There is a primary English medium School (St Antony's primary School) and a Tamil medium middle school in Chemparuthivilai. Child Development Centre (run by The Salvation Army) and Vocational Training Centre (run by The Salvation Army)

== Vazhikalampadu ==

Vallikillampadu is the village next to Chemparuthivilai. This village is inhabited by people who follow Hindu religion. This community has a temple which dates back to the Travancore kings era. They have additionally renovate a new temple called Kaverikadu Sree Dharma Sastha temple in this village near the small river which flows through the edge of this town. In 1982 there was a big fight between Chemparuthivialai and Vallikillambadu inhabitants for religious reasons. However, both communities behave in a much more mature fashion now, living peacefully side by side.. And this also have more temples around the village such Amman Koil, Samundeshwari Temple and small temples too. Govi store is one of the important landmark in the village. The village has another nostalgic hospital, called Kamala Clinic still the people calls Ten rupees hospitalis the other beauty.

.

== Manakkavilai ==

Arulmigu Ambalavanar Thirukkovil is an ancient temple situated in a village called Manakkavilai. The presiding deity of the temple is Lord Shiva. It is believed that there was a samadhi of a great saint whose name is Ambalavanar who lived in this place was located here . This temple is situated 3 kilometers from Verkilambi. The temple was rebuilt in the year 2004 and the festival is organized once in three years.

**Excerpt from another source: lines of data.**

(* ===== verification/LoopSpec.v ===== *)
(** * Loop specification: what one run of the page loop of [_process_pdf]
    (src/main.py, lines 90-133) computes, stated page by page, and the
    refinement theorem that [Pipeline.pdf_loop] implements it.

    The specification [loop_spec] gives, for each page of the range in
    order, the piece of content it contributes: the fragment of the
    existing output when the page is in the processed list and was
    extracted ([Reused]), otherwise the fragment rendered from the
    service's reply ([Fresh]); it stops at the first exception.  It does
    not mention the object, the accumulator or the files.  The refinement
    theorem [pdf_loop_refines] shows that the loop's accumulator is the
    concatenation of the pieces, its processed list the old one extended
    by the fresh pages, and that the two files it rewrites hold what the
    last fresh page wrote: the output document holds the pieces up to the
    last fresh one ([last_fresh_prefix]), so reused pages after it are
    never written.

    Theorems: the refinement (the content of the output file after a
    completed or an interrupted run), that a completed run writes only
    pieces the code computes for pages from the resolved start page on,
    liveness of a first run whose pages are all answered, and idempotence
    of a second run after a completed first one. *)

From Stdlib Require Import ZArith String Lia Sorted.
From stdpp Require Import base list gmap.
From S2P Require Import Prelude Normalizer Progress Render Merger Paths Pipeline.

Open Scope Z_scope.

Module LoopSpec.
Import Normalizer Render Merger Paths Pipeline.

(** ** The specification *)

(** What a page contributes to [all_content]. *)
Inductive piece :=
  | Reused (page : Z) (fragment : pystr)
  | Fresh (page : Z) (fragment : pystr).

Definition piece_page (x : piece) : Z := match x with Reused p _ | Fresh p _ => p end.
Definition piece_text (x : piece) : pystr := match x with Reused _ f | Fresh _ f => f end.
Definition is_fresh (x : piece) : bool := match x with Fresh _ _ => true | Reused _ _ => false end.

(** The pages sent to the service, in order. *)
Definition fresh_pages (xs : list piece) : list Z := map piece_page (filter is_fresh xs).

(** [processed_pages] after appending each of [ps] that is not in it yet
    (lines 120-121). *)
Definition add_pages (processed ps : list Z) : list Z :=
  foldl (fun l p => if in_pages p l then l else l ++ [p]) processed ps.

(** The pieces up to and including the last fresh one, if any. *)
Fixpoint last_fresh_prefix (xs : list piece) : option (list piece) :=
  match xs with
  | [] => None
  | x :: xs' =>
      match last_fresh_prefix xs' with
      | Some l => Some (x :: l)
      | None => if is_fresh x then Some [x] else None
      end
  end.

(** The page of the last fresh piece, if any. *)
Definition last_fresh (xs : list piece) : option Z := last (fresh_pages xs).

(** The file [_save_html_file] and [_update_progress_file] write, as
    values of the file system. *)
Definition html_file (processed : list Z) (total : Z) (content : pystr) : option file :=
  match html_document processed total content with
  | Ok d => Some (TextFile d)
  | Raise _ => None
  end.

Definition progress_file (total : Z) (processed : list Z) (last : Z) : option file :=
  match Progress.progress_data total processed (Some last) with
  | Ok r => Some (JsonFile r)
  | Raise _ => None
  end.

(** A write of a file the model computes ([None]: the write raised). *)
Definition write_opt (path : pystr) (f : option file) (m : fs) : fs :=
  match f with Some x => <[path := x]> m | None => m end.

Section Spec.
Context `{Recognizer}.

(** Page [p]: reused when in the processed list and in the existing
    output (lines 94-100), otherwise transcribed (lines 105-116). *)
Definition page_piece (pdf_path : pystr) (total : Z) (processed : list Z)
    (existing : gmap Z pystr) (p : Z) : result piece :=
  match in_pages p processed, existing !! p with
  | true, Some frag => Ok (Reused p frag)
  | _, _ =>
      match process_page_content (PdfPage pdf_path p) (p + 1) total with
      | Ok c => Ok (Fresh p c)
      | Raise e => Raise e
      end
  end.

Poovangapurambu, Kallankuzhi, Mugilankarai, Andamparai, Chithiramcode are some of the villages which surround this place

== Andamparai ==
Andamparai is a small village located near to Manalikarai. Andamparai derives its name from a Rock. There are 2000 people living in the village. One CSI church is located in the village and one The Salvation Army Church located in the Andamparai area where the lower caste peoples were living. This village occupied two pond and surrounded with coconut trees. Major works of the people is rubber tapping, farmer, mason and 40% of the men's are working in gulf countries. 80% of them got education up to school education.

== Maranconam ==
It is a village situated in the midst of four main villages i.e. Mundavilai, Manalikkarai, Mekkamandapam and Chemparuthivilai. It has two C.S.I churches in its area, the Hakkarpuram church and the Maranconam church. It has a Hindu shrine called Chempoosi Kandan Sastha Temple on a hilltop. It belongs to a Pushpaka Brahmin family of Pavoorkonam. Maranconam also has a The Salvation Army Church at Varukkavilai. The place was part of the greater Manalikkara(i)in olden days. It has around 5 ponds.

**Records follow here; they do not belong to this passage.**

(** * task-tracker: the storage layer and the task manager

    A shallow embedding of [storage.py] (class [TaskStorage]) and
    [task_manager.py] (class [TaskManager]).

    - Python [str] is a list of code points ([str]); [int] is [Z].
    - What [json.dump]/[json.load] exchange with the file is a JSON [value];
      the encoder and the decoder of Python's [json] module are written out
      for the settings the program uses ([indent=2], [ensure_ascii] on,
      strict decoding), on values without floats.
    - The data file is a list of bytes read and written through UTF-8.
    - Exceptions and the mutable manager are a state-and-exception monad:
      a raised exception keeps the mutations made before it, as in Python. *)

From Stdlib Require Import List ZArith NArith Lia Bool String Ascii.
From Stdlib Require Strings.Byte.
From Stdlib Require Import Permutation Sorted.
From Stdlib Require DecimalFacts DecimalN.
Import ListNotations.

Set Implicit Arguments.
Set Warnings "-register-all".

(* ================================================================== *)
(** ** Text *)

Definition char := N.
Definition str := list char.

(** A Python string literal. *)
Definition py (s : string) : str := map N_of_ascii (list_ascii_of_string s).

Fixpoint str_eqb (a b : str) : bool :=
  match a, b with
  | [], [] => true
  | x :: a', y :: b' => N.eqb x y && str_eqb a' b'
  | _, _ => false
  end.

(** [str.lower] on the letters A-Z.  On other code points Python's [lower]
    may change the character, but the only one that lowers to an ASCII letter
    is U+212A (to k), so whether [lower s] is one of high/medium/low, the only
    use the program makes of it, is decided by the ASCII letters. *)
Definition lower_char (c : char) : char :=
  if (N.leb 65 c && N.leb c 90)%bool then (c + 32)%N else c.

Definition lower (s : str) : str := map lower_char s.

(** Python dicts with [str] keys, in insertion order. *)
Definition dict (V : Type) := list (str * V).

Fixpoint dict_get {V} (k : str) (d : dict V) : option V :=
  match d with
  | [] => None
  | (k', v) :: d' => if str_eqb k k' then Some v else dict_get k d'
  end.

Definition dict_mem {V} (k : str) (d : dict V) : bool :=
  match dict_get k d with Some _ => true | None => false end.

The main occupation of the people here is farming, rubber tapping.

There are two buses which moves in and out of this village which connects four important towns in the district.

== Poovangaparambu ==
Poovangaparambu is a small village located near to Manalikarai. Poovangaparambu derives its name from a flower cultivation. There are 1000 people are living in the village. One Sri Samundeeswari Amman temple and Bathirakali amman temple is located in the village. Manalikkara Azhwar sreekrishna swamy temple is 2 km from here. This village occupied one pond called annikulam and surrounded with coconut trees. great saint whose name is Ambalavanar who lived in this place belongs to Poovangaparambu. Major works of the people is rubber tapping, farmer, drivers, there are professional like engineers, lawyer, software professional, teachers, professors living in this village and 90% of them got education up to school education.